Blague à part, les résultats des élections municipales du 31 mars ont certainement pris tout le monde par surprise. Malgré l’immense asymétrie de l’épreuve de force politique entre le pouvoir resserré d’Erdoğan et l’opposition fragmentée et désarticulée, c’est l’électorat qui a réussi à enfanter ces effets inattendus, faisant de l’avenir de la Turquie un sujet d’actualité permanent.
Il est également extrêmement symbolique que les deux élections consécutives – législatives et présidentielles en mai – et celle de dimanche dernier aient eu lieu alors que la République célébrait son centenaire et qu’elle s’apprêtait à entrer dans son nouveau siècle en octobre de cette année.

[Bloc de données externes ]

(* ===== verification/Pipe.v ===== *)
(** kernel/pipe.c: reading, writing and closing a pipe.

    A [struct pipe] lies in a page of its own, at the address [kalloc] gave; its
    fields are accessed in memory.  The kernel's [sleep] takes a lock; pipe.c
    calls [sleep_prepare] and a [sleep] without arguments, which no file of the
    repository defines: they are parameters, [PipeSleep]. *)

From S2P Require Import Prelude Types Memory Spinlock Kalloc Vm Sched Sleeplock.
Local Open Scope c_scope.

Definition PIPESIZE : Z := 512.

(** Offsets into [struct pipe]: a [struct spinlock] takes 24 bytes. *)
Definition PI_data : Z := 24.
Definition PI_nread : Z := 536.
Definition PI_nwrite : Z := 540.
Definition PI_readopen : Z := 544.
Definition PI_writeopen : Z := 548.

(** An [int] or [uint] in memory. *)
Definition ld32 (a : Z) : K Z := gets (fun s => load 4 (k_mem s) a).
Definition st32 (a v : Z) : K unit := modify (fun s => set_k_mem (store 4 (k_mem s) a v) s).

Class PipeSleep := {
  sleep_prepare : chan -> K unit;
  sleep_now : K unit
}.

Section Pipe.
Context {L : KernelLayout} {W : Wakeups} {P : PipeSleep}.

Definition pipeclose (pi : Z) (writable : bool) : K unit :=
  acquire (LK_pipe pi) ;;
  (if writable then st32 (pi + PI_writeopen) 0 ;; wakeup (CH_pipe_r pi)
   else st32 (pi + PI_readopen) 0 ;; wakeup (CH_pipe_w pi)) ;;
  readopen <- ld32 (pi + PI_readopen) ;;
  writeopen <- ld32 (pi + PI_writeopen) ;;
  if (readopen =? 0) && (writeopen =? 0) then release (LK_pipe pi) ;; kfree pi
  else release (LK_pipe pi).

(** After the loop of [pipewrite]. *)
Definition pipewrite_end (pi i : Z) : K Z :=
  wakeup (CH_pipe_r pi) ;;
  release (LK_pipe pi) ;;
  ret i.

(** [while (i < n)]; a turn writes a byte or sleeps. *)
Fixpoint pipewrite_loop (fuel : nat) (pi : Z) (pr : nat) (addr n i : Z) : K Z :=
  match fuel with
  | O => nofuel
  | S fuel =>
      if negb (i <? n) then pipewrite_end pi i else
      readopen <- ld32 (pi + PI_readopen) ;;
      k <- (if readopen =? 0 then ret 1 else killed pr) ;;
      if negb (k =? 0) then release (LK_pipe pi) ;; ret (-1) else
      nwrite <- ld32 (pi + PI_nwrite) ;;
      nread <- ld32 (pi + PI_nread) ;;
      if nwrite =? u32 (nread + PIPESIZE) then
        wakeup (CH_pipe_r pi) ;;
        sleep_prepare (CH_pipe_w pi) ;;
        release (LK_pipe pi) ;;
        sleep_now ;;
        acquire (LK_pipe pi) ;;
        pipewrite_loop fuel pi pr addr n i
      else
        p <- get_proc pr ;;
        ' (r, l) <- copyin (p_pagetable p) (u64 (addr + i)) 1 ;;
        if r =? -1 then pipewrite_end pi (if i =? 0 then -1 else i) else
        nwrite <- ld32 (pi + PI_nwrite) ;;
        mem_upd (fun m => put_bytes m (pi + PI_data + nwrite mod PIPESIZE) l) ;;
        st32 (pi + PI_nwrite) (u32 (nwrite + 1)) ;;
        pipewrite_loop fuel pi pr addr n (i + 1)
  end.
Definition pipewrite (pi addr n : Z) : K Z :=
  pr <- me ;;
  acquire (LK_pipe pi) ;;
  pipewrite_loop (S (Z.to_nat n + n_wakeups)) pi pr addr n 0.

(** [while (pi->nread == pi->nwrite && pi->writeopen)]: false when the process was
    killed and the lock is released. *)
Fixpoint piperead_wait (fuel : nat) (pi : Z) (pr : nat) : K bool :=
  match fuel with
  | O => nofuel
  | S fuel =>
      nread <- ld32 (pi + PI_nread) ;;
      nwrite <- ld32 (pi + PI_nwrite) ;;
      writeopen <- ld32 (pi + PI_writeopen) ;;
      if (nread =? nwrite) && negb (writeopen =? 0) then
        k <- killed pr ;;
        if negb (k =? 0) then release (LK_pipe pi) ;; ret false else
        sleep_prepare (CH_pipe_r pi) ;;
        release (LK_pipe pi) ;;
        sleep_now ;;
        acquire (LK_pipe pi) ;;
        piperead_wait fuel pi pr
      else ret true
  end.

(** [for (i = 0; i < n; i++)], [k] to go: the final [i]. *)
Fixpoint piperead_copy (k : nat) (pi : Z) (pr : nat) (addr i : Z) : K Z :=
  match k with
  | O => ret i
  | S k =>
      nread <- ld32 (pi + PI_nread) ;;
      nwrite <- ld32 (pi + PI_nwrite) ;;
      if nread =? nwrite then ret i else
      ch <- gets (fun s => bytes_at (k_mem s) (pi + PI_data + nread mod PIPESIZE) 1) ;;
      p <- get_proc pr ;;
      r <- copyout (p_pagetable p) (u64 (addr + i)) ch ;;
      if r =? -1 then ret (if i =? 0 then -1 else i) else
      nread <- ld32 (pi + PI_nread) ;;
      st32 (pi + PI_nread) (u32 (nread + 1)) ;;
      piperead_copy k pi pr addr (i + 1)
  end.

Definition piperead (pi addr n : Z) : K Z :=
  pr <- me ;;
  acquire (LK_pipe pi) ;;
  go <- piperead_wait (S n_wakeups) pi pr ;;
  if negb go then ret (-1) else
  i <- piperead_copy (Z.to_nat n) pi pr addr 0 ;;
  wakeup (CH_pipe_w pi) ;;
  release (LK_pipe pi) ;;
  ret i.
End Pipe.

Les résultats sont stupéfiants. Malgré l’apathie généralisée – la « lassitude de la politique » – et un taux de participation nettement inférieur à celui des élections précédentes (78 %), l’électorat a paradoxalement réussi à hisser le principal parti d’opposition, le CHP laïque et kémaliste, à un niveau supérieur à celui de l’AKP, apparemment invincible, avec une marge de deux points de pourcentage.
Il s’agit sans aucun doute d’un retour de bâton frappant pour Erdoğan et son règne de plus de 20 ans.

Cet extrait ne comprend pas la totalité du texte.